Abstract There is a paucity of information regarding the natural history and treatment outcome of diffuse histiocytic lymphoma (DHL) in Australia. Case records from 80 patients treated for DHL at the Royal Adelaide Hospital between 1965 and 1985 were reviewed to determine treatment outcome and prognostic information. Pathological review of biopsy specimens confirmed the correct diagnosis in 78 patients. The Ann Arbor staging criteria were unsatisfactory for prognostic purposes. We identified three prognostic groups: Localised disease (82% five‐year survival), Advanced disease marrow negative (36% five‐year survival), and Advanced disease marrow positive (11 % five‐year survival). An elevated plasma lactate dehydrogenase (LDH) and calcium (Ca ++ ) predicted a poorer outcome; no patient with a LDH > 500 IU achieved longterm survival ( p < 0.001). Survival was identical for patients reclassified histologically as intermediate grade or high grade (Working Formulation).
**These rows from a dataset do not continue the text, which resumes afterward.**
Lemma binary_round_valid_id s m e :
  valid64 (S754_finite s m e) ->
  binary_round 53 1024 s m e = S754_finite s m e.
Proof.
  intros Hv. destruct (valid64_canonical _ _ _ Hv) as (Hc & He).
  destruct (canonical_digits _ _ Hc) as (Hd & _ & _).
  rewrite binary_round_spec. cbv zeta. rewrite Hc, rne_at_same.
  unfold round_result.
  pose proof (Zdigits2_upper (Z.pos m) ltac:(lia)) as Hup.
  assert (Z.pos m < 2 ^ 53).
  { apply Z.lt_le_trans with (1 := Hup). apply Z.pow_le_mono_r; lia. }
  destruct (Z.eqb_spec (Z.pos m) 0); [lia|].
  destruct (Z.ltb_spec (Z.pos m) (2 ^ 53)); [|lia].
  destruct (Z.leb_spec e 971); [|lia]. reflexivity.
Qed.

Lemma F2F_valid_id x : valid64 x -> F2F F64 x = x.
Proof. destruct x; try reflexivity. apply binary_round_valid_id. Qed.

(** ** Integers as binary64 floats *)

(** The value of a finite float in units of [2 ^ (-1074)], the smallest
    positive binary64 number. *)
Definition F2Zs (x : spec_float) : Z :=
  match x with
  | S754_finite s m e => cond_Zopp s (Z.pos m) * 2 ^ (e + 1074)
  | _ => 0
  end.

(** [x] is a valid float whose value is the integer [a]. *)
Definition int_float (x : spec_float) (a : Z) : Prop :=
  match x with
  | S754_zero _ => a = 0
  | S754_finite _ _ _ => valid64 x /\ F2Zs x = a * 2 ^ 1074
  | _ => False
  end.

Lemma binary_round_valid s m e : valid64 (binary_round 53 1024 s m e).
Proof.
  unfold binary_round. fold (Zdigits2 (Z.pos m)).
  set (e' := fexp 53 1024 (Zdigits2 (Z.pos m) + e)).
  destruct (shl_align_spec m e e') as (Hez & Hmz).
  destruct (shl_align m e e') as [mz ez]. cbn [fst snd] in Hez, Hmz.
  assert (Hd : Zdigits2 (Z.pos mz) + ez = Zdigits2 (Z.pos m) + e).
  { rewrite Hmz, Zdigits2_mul_pow2 by lia. lia. }
  apply (binary_round_aux_valid s (Z.pos mz) ez loc_Exact (Z.pos mz) 1).
  - lia.
  - lia.
  - apply located_exact.
  - rewrite Hd. fold e'. lia.
Qed.

Lemma binary_normalize_valid m e sz : valid64 (binary_normalize 53 1024 m e sz).
Proof. destruct m; [reflexivity | apply binary_round_valid..]. Qed.

Lemma Z2F_valid z : valid64 (Z2F F64 z).
Proof. apply binary_normalize_valid. Qed.

(** Two dyadic numbers of the same value normalize to the same float. *)
Lemma binary_normalize_value M e c e' :
  - 1074 <= e -> - 1074 <= e' ->
  M * 2 ^ (e + 1074) = c * 2 ^ (e' + 1074) ->
  binary_normalize 53 1024 M e false = binary_normalize 53 1024 c e' false.
Proof.
  intros He He' H.
  pose proof (Z.pow_pos_nonneg 2 (e + 1074) ltac:(lia) ltac:(lia)) as P1.
  pose proof (Z.pow_pos_nonneg 2 (e' + 1074) ltac:(lia) ltac:(lia)) as P2.
  assert (common : forall s (p q : positive),
             Z.pos p * 2 ^ (e + 1074) = Z.pos q * 2 ^ (e' + 1074) ->
             binary_round 53 1024 s p e = binary_round 53 1024 s q e').
  { intros s p q Hpq.
    assert (Hr : 0 < Z.pos p * 2 ^ (e + 1074)) by nia.
    rewrite <- (binary_round_shift s p (Z.to_pos (Z.pos p * 2 ^ (e + 1074)))
                  e (e + 1074)) by (try rewrite Z2Pos.id; lia).
    rewrite <- (binary_round_shift s q (Z.to_pos (Z.pos p * 2 ^ (e + 1074)))
                  e' (e' + 1074)) by (try rewrite Z2Pos.id; lia).
    f_equal; lia. }
  destruct M as [|p|p], c as [|q|q]; try nia; cbn [binary_normalize].
  - reflexivity.
  - apply common. exact H.
  - apply common. lia.
Qed.

(** A float that holds an integer is the conversion of that integer. *)
Lemma int_float_eq s m e a :
  int_float (S754_finite s m e) a -> S754_finite s m e = Z2F F64 a.
Proof.
  intros (Hv & Ha). cbn [F2Zs] in Ha.
  destruct (valid64_canonical _ _ _ Hv) as (Hc & _).
  destruct (canonical_digits _ _ Hc) as (_ & He & _).
  rewrite <- (binary_round_valid_id s m e Hv).
  unfold Z2F. cbn [fprec femax].
  rewrite <- (binary_normalize_value (cond_Zopp s (Z.pos m)) e a 0)
    by (try lia; rewrite Ha; reflexivity).
  destruct s; reflexivity.
Qed.

Lemma Z2F_small c :
  c <> 0 -> Z.abs c < 2 ^ 53 ->
  let d := Zdigits2 (Z.abs c) in
  Z2F F64 c = S754_finite (c <? 0) (Z.to_pos (Z.abs c * 2 ^ (53 - d))) (d - 53).
Proof.
  intros Hc Hlt d.
  assert (Hd : 0 < d <= 53).
  { destruct (Zdigits2_spec (Z.abs c) ltac:(lia)) as (HD & _).
    split; [exact HD|]. apply Zdigits2_le; lia. }
  assert (main : forall s (p : positive), Z.pos p = Z.abs c ->
            binary_round 53 1024 s p 0
            = S754_finite s (Z.to_pos (Z.abs c * 2 ^ (53 - d))) (d - 53)).
  { intros s p Hp. rewrite binary_round_spec. cbv zeta. rewrite Hp. fold d.
    rewrite Z.add_0_r, fexp64. replace (Z.max (d - 53) (- 1074)) with (d - 53) by lia.
    unfold rne_at. replace (Z.min 0 (d - 53)) with (d - 53) by lia.
    rewrite Z.sub_diag. change (2 ^ 0) with 1.
    rewrite Zrne_div_exact, Z.div_1_r by (try apply Z.mod_1_r; lia).
    replace (0 - (d - 53)) with (53 - d) by lia.
    destruct (Zdigits2_spec (Z.abs c) ltac:(lia)) as (_ & HDl & HDu). fold d in HDl, HDu.
    pose proof (Z.pow_pos_nonneg 2 (53 - d) ltac:(lia) ltac:(lia)) as Hp2.
    assert (Z.abs c * 2 ^ (53 - d) < 2 ^ 53).
    { replace 53 with (d + (53 - d)) at 2 by lia. rewrite Z.pow_add_r by lia. nia. }
    unfold round_result.
    destruct (Z.eqb_spec (Z.abs c * 2 ^ (53 - d)) 0); [nia|].
    destruct (Z.ltb_spec (Z.abs c * 2 ^ (53 - d)) (2 ^ 53)); [|lia].
    destruct (Z.leb_spec (d - 53) 971); [|lia]. reflexivity. }
  unfold Z2F. cbn [fprec femax].
  destruct c as [|p|p]; [lia| |]; cbn [binary_normalize].
  - apply main. reflexivity.
  - apply main. reflexivity.
Qed.

Lemma int_float_Z2F c : Z.abs c < 2 ^ 53 -> int_float (Z2F F64 c) c.
Proof.
  intros Hlt. destruct (Z.eq_dec c 0) as [->|Hc]; [reflexivity|].
  pose proof (Z2F_valid c) as Hv.
  rewrite (Z2F_small c Hc Hlt) in *. cbv zeta in *. split; [exact Hv|].
  set (d := Zdigits2 (Z.abs c)) in *.
  assert (Hd : 0 < d <= 53).
  { destruct (Zdigits2_spec (Z.abs c) ltac:(lia)) as (HD & _).
    split; [exact HD|]. apply Zdigits2_le; lia. }
  pose proof (Z.pow_pos_nonneg 2 (53 - d) ltac:(lia) ltac:(lia)) as Hp2.
  cbn [F2Zs]. rewrite Z2Pos.id by nia.
  replace 1074 with ((53 - d) + (d - 53 + 1074)) at 2 by lia.
  rewrite (Z.pow_add_r 2 (53 - d)) by lia.
  destruct (Z.ltb_spec c 0); cbn [cond_Zopp]; nia.
Qed.

(** The sum of two floats that hold integers is the conversion of the
    integer sum (rounded when it has more than 53 digits). *)
Lemma SFadd_int x y a b :
  int_float x a -> int_float y b -> y <> S754_zero true ->
  SFadd 53 1024 x y = Z2F F64 (a + b).
Proof.
  intros Hx Hy Hnz.
  destruct x as [sx| | |sx mx ex], y as [sy| | |sy my ey];
    try contradiction; cbn [int_float] in Hx, Hy.
  - subst a b. destruct sx, sy; try reflexivity. contradiction.
  - subst a. cbn [SFadd]. rewrite Z.add_0_l. apply int_float_eq. exact Hy.
  - subst b. cbn [SFadd]. rewrite Z.add_0_r. apply int_float_eq. exact Hx.
  - destruct Hx as (Hvx & Hax), Hy as (Hvy & Hby). cbn [F2Zs] in Hax, Hby.
    destruct (valid64_canonical _ _ _ Hvx) as (Hcx & _).
    destruct (valid64_canonical _ _ _ Hvy) as (Hcy & _).
    destruct (canonical_digits _ _ Hcx) as (_ & Hex & _).
    destruct (canonical_digits _ _ Hcy) as (_ & Hey & _).
    cbn [SFadd]. unfold Z2F. cbn [fprec femax].
    apply binary_normalize_value; [lia | lia |].
    destruct (shl_align_spec mx ex (Z.min ex ey)) as (_ & ->).
    destruct (shl_align_spec my ey (Z.min ex ey)) as (_ & ->).
    replace (Z.min ex (Z.min ex ey)) with (Z.min ex ey) by lia.
    replace (Z.min ey (Z.min ex ey)) with (Z.min ex ey) by lia.
    set (ez := Z.min ex ey).
    assert (Hez : ez <= ex /\ ez <= ey /\ - 1074 <= ez) by (unfold ez; lia).
    assert (Ex : cond_Zopp sx (Z.pos mx * 2 ^ (ex - ez)) * 2 ^ (ez + 1074)
                 = a * 2 ^ 1074).
    { rewrite <- Hax. replace (ex + 1074) with ((ex - ez) + (ez + 1074)) by lia.
      rewrite (Z.pow_add_r 2 (ex - ez)) by lia.
      destruct sx; cbn [cond_Zopp]; ring. }
    assert (Ey : cond_Zopp sy (Z.pos my * 2 ^ (ey - ez)) * 2 ^ (ez + 1074)
                 = b * 2 ^ 1074).
    { rewrite <- Hby. replace (ey + 1074) with ((ey - ez) + (ez + 1074)) by lia.
      rewrite (Z.pow_add_r 2 (ey - ez)) by lia.
      destruct sy; cbn [cond_Zopp]; ring. }
    change (0 + 1074) with 1074. lia.
Qed.

(** ** Comparison *)

(** Zero or a valid finite float. *)
Definition fin_valid (x : spec_float) : Prop :=
  match x with
  | S754_zero _ => True
  | S754_finite _ _ _ => valid64 x
  | _ => False
  end.

Lemma canonical_lt m1 e1 m2 e2 :
  fexp 53 1024 (Zdigits2 (Z.pos m1) + e1) = e1 ->
  fexp 53 1024 (Zdigits2 (Z.pos m2) + e2) = e2 ->
  e1 < e2 ->
  Z.pos m1 * 2 ^ (e1 + 1074) < Z.pos m2 * 2 ^ (e2 + 1074).
Proof.
  intros H1 H2 Hlt.
  destruct (canonical_digits _ _ H1) as (Hd1 & He1 & _).
  destruct (canonical_digits _ _ H2) as (Hd2 & He2 & Hn2).
  specialize (Hn2 ltac:(lia)).
  pose proof (Zdigits2_upper (Z.pos m1) ltac:(lia)) as U1.
  destruct (Zdigits2_spec (Z.pos m2) ltac:(lia)) as (_ & L2 & _).
  rewrite Hn2 in L2. change (2 ^ (53 - 1)) with (2 ^ 52) in L2.
  assert (B1 : Z.pos m1 < 2 ^ 53).
  { apply Z.lt_le_trans with (1 := U1). apply Z.pow_le_mono_r; lia. }
  pose proof (Z.pow_pos_nonneg 2 (e1 + 1074) ltac:(lia) ltac:(lia)) as P1.
  replace (e2 + 1074) with ((e2 - e1) + (e1 + 1074)) by lia.
  rewrite (Z.pow_add_r 2 (e2 - e1)) by lia.
  pose proof (Z.pow_le_mono_r 2 1 (e2 - e1) ltac:(lia) ltac:(lia)) as P2.
  change (2 ^ 1) with 2 in P2.
  change (2 ^ 53) with 9007199254740992 in B1.
  change (2 ^ 52) with 4503599627370496 in L2.
  set (P := 2 ^ (e1 + 1074)) in *. set (Q := 2 ^ (e2 - e1)) in *.
  assert (Z.pos m1 * P < 9007199254740992 * P) by nia.
  assert (2 * 4503599627370496 <= Q * Z.pos m2) by nia.
  nia.
Qed.

Lemma canonical_compare m1 e1 m2 e2 :
  fexp 53 1024 (Zdigits2 (Z.pos m1) + e1) = e1 ->
  fexp 53 1024 (Zdigits2 (Z.pos m2) + e2) = e2 ->
  (Z.pos m1 * 2 ^ (e1 + 1074) ?= Z.pos m2 * 2 ^ (e2 + 1074)) =
  match e1 ?= e2 with
  | Lt => Lt
  | Gt => Gt
  | Eq => Pos.compare_cont Eq m1 m2
  end.
Proof.
  intros H1 H2. destruct (Z.compare_spec e1 e2) as [E|E|E].
  - subst e2. destruct (canonical_digits _ _ H1) as (_ & He1 & _).
    pose proof (Z.pow_pos_nonneg 2 (e1 + 1074) ltac:(lia) ltac:(lia)) as P1.
    change (Pos.compare_cont Eq m1 m2) with (Z.pos m1 ?= Z.pos m2).
    destruct (Z.compare_spec (Z.pos m1) (Z.pos m2)) as [E|E|E].
    + rewrite E. apply Z.compare_refl.
    + apply Z.compare_lt_iff. nia.
    + apply Z.compare_gt_iff. nia.
  - apply Z.compare_lt_iff. apply canonical_lt; assumption.
  - apply Z.compare_gt_iff. apply canonical_lt; assumption.
Qed.

Lemma SFcompare_valid x y :
  fin_valid x -> fin_valid y ->
  SFcompare x y = Some (F2Zs x ?= F2Zs y).
Proof.
  destruct x as [sx| | |sx mx ex], y as [sy| | |sy my ey];
    try contradiction; cbn [fin_valid]; intros Hx Hy.
  - reflexivity.
  - destruct (valid64_canonical _ _ _ Hy) as (Hcy & _).
    destruct (canonical_digits _ _ Hcy) as (_ & Hey & _).
    pose proof (Z.pow_pos_nonneg 2 (ey + 1074) ltac:(lia) ltac:(lia)) as P.
    cbn [SFcompare F2Zs]. f_equal. symmetry.
    destruct sy; cbn [cond_Zopp];
      [apply Z.compare_gt_iff | apply Z.compare_lt_iff]; nia.
  - destruct (valid64_canonical _ _ _ Hx) as (Hcx & _).
    destruct (canonical_digits _ _ Hcx) as (_ & Hex & _).
    pose proof (Z.pow_pos_nonneg 2 (ex + 1074) ltac:(lia) ltac:(lia)) as P.
    cbn [SFcompare F2Zs]. f_equal. symmetry.
    destruct sx; cbn [cond_Zopp];
      [apply Z.compare_lt_iff | apply Z.compare_gt_iff]; nia.
  - destruct (valid64_canonical _ _ _ Hx) as (Hcx & _).
    destruct (valid64_canonical _ _ _ Hy) as (Hcy & _).
    destruct (canonical_digits _ _ Hcx) as (_ & Hex & _).
    destruct (canonical_digits _ _ Hcy) as (_ & Hey & _).
    pose proof (Z.pow_pos_nonneg 2 (ex + 1074) ltac:(lia) ltac:(lia)) as Px.
    pose proof (Z.pow_pos_nonneg 2 (ey + 1074) ltac:(lia) ltac:(lia)) as Py.
    pose proof (canonical_compare mx ex my ey Hcx Hcy) as Hc.
    pose proof (canonical_compare my ey mx ex Hcy Hcx) as Hc'.
    cbn [SFcompare F2Zs]. f_equal.
    destruct sx, sy; cbn [cond_Zopp].
    + rewrite !Z.mul_opp_l, Z.compare_opp, Hc'.
      destruct (Z.compare_spec ex ey) as [E|E|E].
      * subst ey. rewrite Z.compare_refl.
        apply (Pos.compare_cont_antisym mx my Eq).
      * apply Z.compare_gt_iff in E. rewrite E. reflexivity.
      * apply Z.compare_lt_iff in E. rewrite E. reflexivity.
    + symmetry. apply Z.compare_lt_iff. nia.
    + symmetry. apply Z.compare_gt_iff. nia.
    + symmetry. exact Hc.
Qed.

(** ** Rounding to an integer, clipping, and the cast back *)

Lemma Zrne_div_nearest a b :
  0 < b ->
  let r := Zrne_div a b in
  Z.abs (2 * (r * b - a)) <= b /\
  (Z.abs (2 * (r * b - a)) = b -> Z.even r = true).
Proof.
  intros Hb r. subst r. unfold Zrne_div.
  pose proof (Z.div_mod a b ltac:(lia)) as E.
  pose proof (Z.mod_pos_bound a b Hb) as Bm.
  destruct (Z.compare_spec (2 * (a mod b)) b) as [C|C|C].
  - destruct (Z.even (a / b)) eqn:Ev.
    + split; [nia | intros _; exact Ev].
    + split; [nia|]. intros _. rewrite Z.even_add, Ev. reflexivity.
  - split; [nia | nia].
  - split; [nia | nia].
Qed.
Localised disease was associated with a good prognosis (82% five‐year survival) regardless of treatment modality. The outcome of patients with advanced disease has markedly improved over the last two decades, particularly with the introduction of combination chemotherapy containing doxorubicin in 1974 ( p < 0.005). Using these regimens, complete remission was achieved in 65% of patients, with a 39% five‐year survival.